Authors: Kenneth Calhoun
“Do what?” they asked in the darkness.
“All the things you’re supposed to do.” He listed his fears involving relationships, having kids, a career.
His father was first to respond after a long silence. “You’re thinking too much,” he said. “It works out.”
“Of course you can’t imagine it now,” his mother said. “You’re a kid. That’s why kids shouldn’t do all those things. You’re not meant to be ready.”

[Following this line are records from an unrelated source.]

(* ===== verification/PageFault.v ===== *)
(** The page fault handler, [page_fault_handler] of kernel/src/mm/vmm.c: the
    dispatch between copy-on-write, stack growth, memory areas, the heap, and
    the death of the process.

    The faulting address is the value of CR2, the error code the word that the
    CPU pushed.  [kpanic] does not return: the outcome [Panic].  When the
    process dies, [process_exit] has already switched to another thread, and
    what follows it in the handler runs only if no other thread was chosen. *)
From stdpp Require Import prelude gmap list.
From Stdlib Require Import ZArith Lia.
From S2P Require Import Prelude Bitmap Pmm Frames Vmm VmmTree Heap HeapSpec Task Sched SchedSpec SchedThm Process ProcessThm Exit.

Open Scope Z_scope.

Section handler.
Context {S : Type} `{FrameStore S}.
Implicit Types (s : sys S) (pr : process).

Inductive pf_outcome := Resumed (s : sys S) | Panic.

Definition set_stack_limit pr (a : Z) : process :=
  Process (pid pr) (ppid pr) (pstate pr) (uid pr) (gid pr) (euid pr) (egid pr) (proc_cr3 pr)
    (proc_threads pr) (thread_count pr) (fd_table pr) (cwd pr) (exit_code pr) (heap_base pr)
    (heap_end pr) (stack_top_virt pr) a (vmas pr) (next_proc pr).

(** The range in which the stack may grow. *)
Definition in_stack pr (a : Z) : bool :=
  (a <=? stack_top_virt pr) && (u64 (stack_top_virt pr - PROC_USER_STACK_MAX) <=? a).

Definition in_heap pr (a : Z) : bool := (heap_base pr <=? a) && (a <? heap_end pr).

Definition PAGE_PWU : Z := Z.lor (Z.lor PAGE_PRESENT PAGE_WRITABLE) PAGE_USER.

Definition vma_page_flags (v : vma) : Z :=
  if has_flag (vma_flags v) PAGE_WRITABLE then Z.lor (Z.lor PAGE_PRESENT PAGE_USER) PAGE_WRITABLE
  else Z.lor PAGE_PRESENT PAGE_USER.

Definition page_fault_handler s (error fault_addr : Z) : option pf_outcome :=
  let write := Z.testbit error 1 in
  let user := Z.testbit error 2 in
  let proc := current_process (cpu (sk s)) in
  if negb user then Some Panic
  else if proc =? 0 then Some Panic
  else
    pr ← procs (sk s) !! proc;
    let map flags := with_vm s (map_user_page (vm s) (proc_cr3 pr) (page_align fault_addr) flags) in
    if write && is_cow_page (vm s) fault_addr then
      m ← cow_handle_fault (vm s) (proc_cr3 pr) fault_addr;
      Some (Resumed (with_vm s m))
    else if in_stack pr fault_addr && (fault_addr <? stack_limit_virt pr) then
      s1 ← upd_proc (map PAGE_PWU) proc (fun pr => set_stack_limit pr (page_align fault_addr));
      Some (Resumed s1)
    else if in_stack pr fault_addr && (vmm_get_phys (vm s) (page_align fault_addr) =? 0) then
      Some (Resumed (map PAGE_PWU))
    else
      v ← process_find_vma s proc fault_addr;
      if negb (v =? 0) then
        va ← vma_tab s !! v;
        Some (Resumed (map (vma_page_flags va)))
      else if in_heap pr fault_addr then Some (Resumed (map PAGE_PWU))
      else
        '(s1, _) ← process_exit s proc 139;
        if current_thread (cpu (sk s1)) =? current_thread (cpu (sk s)) then
          s2 ← run_sched s1 schedule; Some (Resumed s2)
        else Some (Resumed s1).

(** What the regions of a process say about an address: the flags of the page
    to map there, or nothing. *)
Definition fault_region s pr (vs : list Z) (a : Z) : option Z :=
  if in_stack pr a && ((a <? stack_limit_virt pr) || (vmm_get_phys (vm s) (page_align a) =? 0)) then Some PAGE_PWU
  else
    match List.find (vma_covers s a) vs with
    | Some v => vma_page_flags <$> vma_tab s !! v
    | None => if in_heap pr a then Some PAGE_PWU else None
    end.

(** The handler, as a function of the region. *)
Lemma handler_cases s pr vs error a :
  Z.testbit error 2 = true -> current_process (cpu (sk s)) <> 0 ->
  procs (sk s) !! current_process (cpu (sk s)) = Some pr -> linked next_vma (vma_tab s) (vmas pr) vs ->
  Z.testbit error 1 && is_cow_page (vm s) a = false ->
  match fault_region s pr vs a with
  | Some flags =>
      exists s', page_fault_handler s error a = Some (Resumed s') /\
        vm s' = map_user_page (vm s) (proc_cr3 pr) (page_align a) flags /\
        threads (sk s') = threads (sk s) /\ cpu (sk s') = cpu (sk s) /\
        (procs (sk s') = procs (sk s) \/
         procs (sk s') = <[current_process (cpu (sk s)) := set_stack_limit pr (page_align a)]> (procs (sk s)))
  | None =>
      page_fault_handler s error a =
        ('(s1, _) ← process_exit s (current_process (cpu (sk s))) 139;
         if current_thread (cpu (sk s1)) =? current_thread (cpu (sk s))
         then s2 ← run_sched s1 schedule; Some (Resumed s2) else Some (Resumed s1))
  end.
Proof.
  intros Hu Hp E L Hcow. unfold page_fault_handler, fault_region. rewrite Hu. cbn [negb].
  rewrite (proj2 (Z.eqb_neq (current_process (cpu (sk s))) 0)) by done. rewrite E. cbn [mbind option_bind].
  rewrite Hcow, andb_orb_distrib_r.
  destruct (in_stack pr a && (a <? stack_limit_virt pr)); cbn [orb].
  { unfold upd_proc. cbn [sk with_vm with_hp]. rewrite E. cbn [mbind option_bind]. eexists. split; [done|].
    split_and!; [done..|by right]. }
  destruct (in_stack pr a && _); [eexists; split; [done|]; split_and!; [done..|by left]|].
  rewrite (find_vma_spec s _ pr vs) by done. cbn [mbind option_bind].
  destruct (List.find _ vs) as [v|] eqn:Ef; cbn [default from_option id].
  - apply find_some in Ef as [Hin _]. destruct (linked_dom _ _ _ _ L v) as [Hv [va Ev]]; [by apply list_elem_of_In|].
    rewrite (proj2 (Z.eqb_neq v 0)), Ev by done. cbn. eexists. split; [done|]. split_and!; [done..|by left].
  - destruct (in_heap pr a); [|done]. eexists. split; [done|]. split_and!; [done..|by left].
Qed.

End handler.

Arguments pf_outcome : clear implicits.

Section lazy.
Context {S : Type} `{FL : FrameLaws S}.
Implicit Types (s : sys S) (m : vmm S).

(** A fresh zeroed frame mapped with [flags] at the page of [v], nothing else
    changed; or memory exhausted. *)
Definition demand_mapped m m' (v flags : Z) : Prop :=
  exists f, is_frame f /\ frame_free (store m) f /\ ~ frame_free (store m') f /\
    (forall w, entry_of m' w = if decide (same_page v w) then Z.lor f flags else entry_of m w) /\
    (forall i, valid_index i -> tread (store m') f i = 0).

Lemma user_page_spec m proc_cr3 v flags :
  space_ok m -> no_huge m v -> cr3 m = proc_cr3 ->
  let m' := map_user_page m proc_cr3 (page_align v) flags in
  space_ok m' /\ cr3 m' = cr3 m /\
  (demand_mapped m m' v flags \/ forall b, ~ frame_free (store m') b).
Proof.
  intros [Ok W] Hh Hc. unfold map_user_page. destruct (cr3_same m proc_cr3 Hc) as [-> Hl].
  destruct (alloc_page (store m)) as [s1 f] eqn:Ea. rewrite Hl.
  destruct (Z.eqb_spec f 0) as [->|Hf]; cbn [negb].
  { destruct (alloc_page_none _ _ Ok Ea) as [-> N]. split; [by split|]. split; [done|by right]. }
  pose proof (alloc_fresh _ _ _ Ok Ea Hf) as F. pose proof (fr_frame _ _ _ F) as [Hfa Hfr].
  destruct (fresh_data_extends _ _ _ s1 _ W F (fr_ok _ _ _ F)) as [X D]; [done..|].
  assert (Hs1 : space_ok (set_store m s1)) by (split; apply X).
  destruct (page_align_page v) as [Hsp _].
  assert (Hh1 : no_huge (set_store m s1) (page_align v)).
  { apply (no_huge_same_page _ v); [by symmetry|]. apply X, Hh. }
  destruct (map_page_cases (set_store m s1) (page_align v) f flags Hs1 Hh1) as (Hs' & Hc' & _ & C).
  split; [done|]. split; [done|]. destruct C as [(He & _ & Hd & _ & Hdf)|[N _]]; [left|by right].
  exists f. split; [by split|]. split; [apply F|]. split; [apply (Hdf f D)|]. split.
  - intros w. rewrite He, mask_frame by (done || lia).
    destruct (decide (same_page (page_align v) w)) as [Hw|Hw], (decide (same_page v w)) as [Hw'|Hw']; try done.
    + destruct Hw'. by rewrite <- Hsp.
    + destruct Hw. by rewrite Hsp.
    + apply X.
  - intros i Hi. pose proof (word_in_frame f i Hi) as Hin. unfold tread.
    rewrite (Hd f _ D Hin). simpl. by rewrite (fr_read _ _ _ F), decide_True.
Qed.

(** C9.  Demand paging.  A user fault that is no copy-on-write fault, at an address
    that the process may use (the stack down to its 8 MiB limit, a memory area,
    the heap), is resolved: unless memory runs out, a zeroed frame that was free
    is mapped at exactly this page, with the access rights of the region, and
    the thread resumes with the scheduler's threads and CPU untouched. *)
Theorem page_fault_demand (s : sys S) (pr : process) (vs : list Z) (error a flags : Z) :
  Z.testbit error 2 = true -> current_process (cpu (sk s)) <> 0 ->
  procs (sk s) !! current_process (cpu (sk s)) = Some pr -> linked next_vma (vma_tab s) (vmas pr) vs ->
  Z.testbit error 1 && is_cow_page (vm s) a = false ->
  space_ok (vm s) -> no_huge (vm s) a -> cr3 (vm s) = proc_cr3 pr ->
  fault_region s pr vs a = Some flags ->
  exists s', page_fault_handler s error a = Some (Resumed s') /\ space_ok (vm s') /\ cr3 (vm s') = cr3 (vm s) /\
    (demand_mapped (vm s) (vm s') a flags \/ forall b, ~ frame_free (store (vm s')) b) /\
    threads (sk s') = threads (sk s) /\ cpu (sk s') = cpu (sk s).
Proof.
  intros Hu Hp E L Hcow Ok Hh Hc Hr. pose proof (handler_cases s pr vs error a Hu Hp E L Hcow) as C. rewrite Hr in C.
  destruct C as (s' & -> & Ev & Et & Ecpu & _). exists s'. rewrite Ev.
  destruct (user_page_spec (vm s) (proc_cr3 pr) a flags Ok Hh Hc) as (? & ? & ?). by split_and!.
Qed.

(** Segmentation fault.  A user fault outside every region of the process ends
    it: the handler returns with the process a zombie of exit code 139 whose
    threads are dead, out of the run queues and never the running thread. *)
Theorem page_fault_kill (s : sys S) (Q : Z -> list Z) (pr : process) (ts vs : list Z) (error a : Z) :
  let proc := current_process (cpu (sk s)) in
  Z.testbit error 2 = true -> proc <> 0 -> procs (sk s) !! proc = Some pr ->
  linked next_vma (vma_tab s) (vmas pr) vs -> Z.testbit error 1 && is_cow_page (vm s) a = false ->
  sched_inv (sk s) Q -> in_sync s -> linked next_in_proc (threads (sk s)) (proc_threads pr) ts ->
  current_thread (cpu (sk s)) ∈ ts ->
  (forall t th, t ∈ ts -> threads (sk s) !! t = Some th -> process_of th = proc) -> idle_thread (sk s) ∉ ts ->
  fault_region s pr vs a = None ->
  exists s' Q', page_fault_handler s error a = Some (Resumed s') /\ sched_inv (sk s') Q' /\ in_sync s' /\
    (exists pr', procs (sk s') !! proc = Some pr' /\ pstate pr' = PROC_ZOMBIE /\ exit_code pr' = 139) /\
    forall t, t ∈ ts -> state_at (sk s') t = Some THREAD_DEAD /\ ~ queued Q' t /\ t <> current_thread (cpu (sk s')).
Proof.
  intros proc Hu Hp E L Hcow I Hs Lt Hcur Hown Hi Hr.
  pose proof (handler_cases s pr vs error a Hu Hp E L Hcow) as C. rewrite Hr in C. rewrite C.
  destruct (process_exit_spec s Q proc 139 pr ts I Hs Hp E Lt Hown Hi) as (s' & Q' & Ee & I' & Hs' & Hz & Hd).
  fold proc. rewrite Ee. cbn [mbind option_bind].
  rewrite (proj2 (Z.eqb_neq _ _)).
  2: { intros Heq. destruct (Hd _ Hcur) as (_ & _ & Hne). congruence. }
  exists s', Q'. split; [done|]. split; [done|]. split; [done|]. split; [|done]. by eexists.
Qed.

End lazy.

To help him get ready, they sent him to a psychiatrist once a week during his junior year. The doctor told him, on the topic of relationships, that what usually occurs is you start loving someone and a kind of alchemy happens, and all these fears, which are just fears of the unknown, turn into a desire to be brave or, even better, to move through your days, months, years, without giving all those dicey moments we all face too much weight. Sure enough, that’s what had happened. Almost. He had almost reached that place with Felicia.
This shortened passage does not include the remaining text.